If you're wondering how President Joe Biden's tax framework would affect rich Americans, here's a rough scorecard.
Winning: The vast majority of the top 1%, who might even get a tax cut.
Losing: The rich-but-not-fabulously rich, still working to build their fortunes.
Breathing a sigh of relief: America's billionaires, who, despite threats to the contrary, likely get to keep the tools and tricks many use to avoid taxes altogether.
Biden's plan was to raise tax rates on pretty much the entire 1%, the 1.6 million taxpayers earning at least $500,000 annually. After pushback from moderate Democrats, he's settled for a far thinner slice of the upper crust, targeting the roughly 22,000 Americans earning $10 million or more with a new surtax.
Many Democrats including Biden also wanted to narrow America's widening wealth gap by plugging loopholes and finding new ways to tax large fortunes. Those proposals ended up on the chopping block, though progressive Democrats are pushing to slip some back into the $1.75 trillion reconciliation bill before it becomes law.
Taxing the super-rich is difficult for the simple reason that huge fortunes don't necessarily mean huge incomes. Investment gains are only taxed when they're sold, and the very wealthy only rarely need to sell.
So, while the millionaire surtax would hike rates on high-earners — bringing the top marginal rate including Medicare taxes to almost 49% — it's unlikely to have a significant impact on inequality at the very top, where U.S. billionaires tracked by the Bloomberg Billionaires Index now hold more than $5 trillion.
"This proposal is not going to impact those taxpayers the way that proponents wanted," Kyle Pomerleau, a senior fellow at the right-leaning American Enterprise Institute, said of ultra-high-net-worth households. "Taxpayers will still be able to defer gains and not face tax on them."
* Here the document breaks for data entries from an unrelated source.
(* ===== verification/KeyShare.v ===== *)
(** * Keys and how they are shared (crates/phala-crypto/src)

    Secret keys travel between pRuntimes encrypted: the sender derives a key
    pair, agrees on a secret with the receiver's public key and encrypts with
    it (key_share.rs). The primitives of schnorrkel, ring and sp-core that
    sr25519.rs, ecdh.rs and aead.rs wrap are the class [Crypto], with their
    documented behaviour in [CryptoLaws]. *)

From S2P Require Import Prelude MqTypes Storage.

(** sr25519 key pairs, by what identifies them; 64-byte secrets; 12-byte IVs *)
Abbreviation Pair := Z (only parsing).
Abbreviation Secret := bytes (only parsing).
Abbreviation IV := bytes (only parsing).

Class Crypto := {
  (** sr25519.rs: [Persistence], [KDF], [Signing] *)
  restore_from_secret_key : Secret -> Pair;
  dump_secret_key : Pair -> Secret;
  derive_sr25519_pair : Pair -> list bytes -> option Pair;
  public_of : Pair -> Z;
  pair_sign : Pair -> bytes -> bytes;
  (** ecdh.rs: the public key of [derive_ecdh_key], and [agree] with it *)
  ecdh_public : Pair -> EcdhPublicKey;
  agree_with : Pair -> EcdhPublicKey -> bytes;
  (** aead.rs *)
  aead_encrypt : IV -> bytes -> bytes -> option bytes;
  aead_decrypt : IV -> bytes -> bytes -> option bytes;
  (** [sp_core::hashing], and the 32 bytes of a hash as a number *)
  blake2_256_of : bytes -> bytes;
  number_of : bytes -> Z;
  bytes_of : Z -> bytes;
}.

Class CryptoLaws `{CR : !Crypto} : Prop := {
  restore_dump : forall k, restore_from_secret_key (dump_secret_key k) = k;
  agree_comm : forall a b, agree_with a (ecdh_public b) = agree_with b (ecdh_public a);
  aead_open : forall iv k d c, aead_encrypt iv k d = Some c -> aead_decrypt iv k c = Some d;
  (** neither fails with a derived key and an agreed secret *)
  derive_ok : forall k info, is_Some (derive_sr25519_pair k info);
  aead_ok : forall iv a p d, is_Some (aead_encrypt iv (agree_with a p) d);
}.

Section key_share.
Context `{CR : !Crypto}.

Definition encrypt_secret_to (my_key : Pair) (key_derive_info : list bytes) (ecdh_pubkey : EcdhPublicKey)
    (secret_key : Secret) (iv : IV) : option (EcdhPublicKey * bytes) :=
  derived_key ← derive_sr25519_pair my_key key_derive_info;
  let secret := agree_with derived_key ecdh_pubkey in
  data ← aead_encrypt iv secret secret_key;
  Some (ecdh_public derived_key, data).

(** [try_into] a 64-byte array *)
Definition decrypt_secret_from (my_key : Pair) (ecdh_pubkey : EcdhPublicKey) (encrypted_key : bytes) (iv : IV) : option Secret :=
  let secret := agree_with my_key ecdh_pubkey in
  secret_key ← aead_decrypt iv secret encrypted_key;
  if (length secret_key =? 64)%nat then Some secret_key else None.

(** What is encrypted to a key pair, the pair decrypts. *)
Lemma key_share_roundtrip `{CL : !CryptoLaws} my_key info other secret iv :
  length secret = 64%nat -> exists pk data,
    encrypt_secret_to my_key info (ecdh_public other) secret iv = Some (pk, data) /\
    decrypt_secret_from other pk data iv = Some secret.
Proof.
  intros Hl. unfold encrypt_secret_to, decrypt_secret_from. destruct (derive_ok my_key info) as [d ->]. cbn.
  destruct (aead_ok iv d (ecdh_public other) secret) as [c Hc]. rewrite Hc. cbn. do 2 eexists. split; [done|].
  rewrite agree_comm, (aead_open _ _ _ _ Hc). cbn. by rewrite Hl.
Qed.
End key_share.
The 10 richest Americans, collectively worth more than $1.4 trillion, sold just $11.7 billion in publicly traded stock last year, according to data compiled by Bloomberg. The bulk of that came from $10 billion in Amazon.com Inc. shares sold by its founder, Jeff Bezos, whose philanthropy that year likely reduced his tax bill with charitable deductions.
Even if billionaires need money, they can get cash tax-free by borrowing against their assets. Elon Musk, the world's richest person, with $302 billion, hasn't sold any Tesla Inc. stock in years, but a December 2020 regulatory filing shows he's borrowed $515 million from various investment banks.
Billionaires' Tax
Senate Finance Committee Chairman Ron Wyden's billionaires' tax, unveiled on Wednesday but left out of the bill on Thursday, would have forced the super-wealthy to report more income to the Internal Revenue Service by recognizing gains on publicly traded assets.
Wyden said he's not satisfied with Biden's framework, saying it focuses too much on income and not enough on accumulated wealth.
"The billionaires who made so much money during the pandemic seem to be able to not pay income taxes for years and years," Wyden told reporters Thursday. "I'll be working with the administration so you don't end up with a situation where, for example, on a pro basketball team the pro athletes have their taxes go up and the billionaire owners are still in a position where they can avoid taxes."
Musk, whose net worth has soared by $132 billion this year, criticized the idea of a billionaires' tax. "Eventually, they run out of other people's money and they come for you," he tweeted on Monday, later arguing government "spending is the real problem."
Republicans, for their part, cheered the demise of Wyden's billionaires' tax.
"It's a win for the American people," Senator Chuck Grassley of Iowa said Thursday. "If they had not backed away, in two years we would have been repealing it because it would not have been administrable."
Athletes, Entertainers
Hardest hit by the framework are Americans who make lots of money in ways that give them few legal options for sheltering their income. Those with huge salaries — athletes and entertainers at the peak of their careers, for example — would pay marginal rates of 50% on their salaries, plus state taxes that could bring their top rate above 60%.
Owners of businesses raking in tens or hundreds of millions of dollars could also be slammed. Some would see their top rates jump almost 12 percentage points, because the framework also broadens the number of high-income people who owe a 3.8% Medicare tax, which is already paid by investors and workers but can be avoided by some business owners.
Investors with windfalls of more than $25 million would also owe the 8-point surtax, though their top rate would hit only 31.8% because capital gains and dividends are taxed at lower rates than ordinary income.
In this group, wealth advisers say the most noticeable effect would be on families selling private businesses, where one transaction causes income to spike over the surtax threshold after years of more moderate tax bills.
"The people who are going to get hurt the most are the ones who are going to have a one-time wealth-generating event," said Jeremiah Barlow, head of family wealth services at Mercer Advisors. By contrast, for those making $50 million year after year, he said, "8% is not going to be materially changing their lifestyle."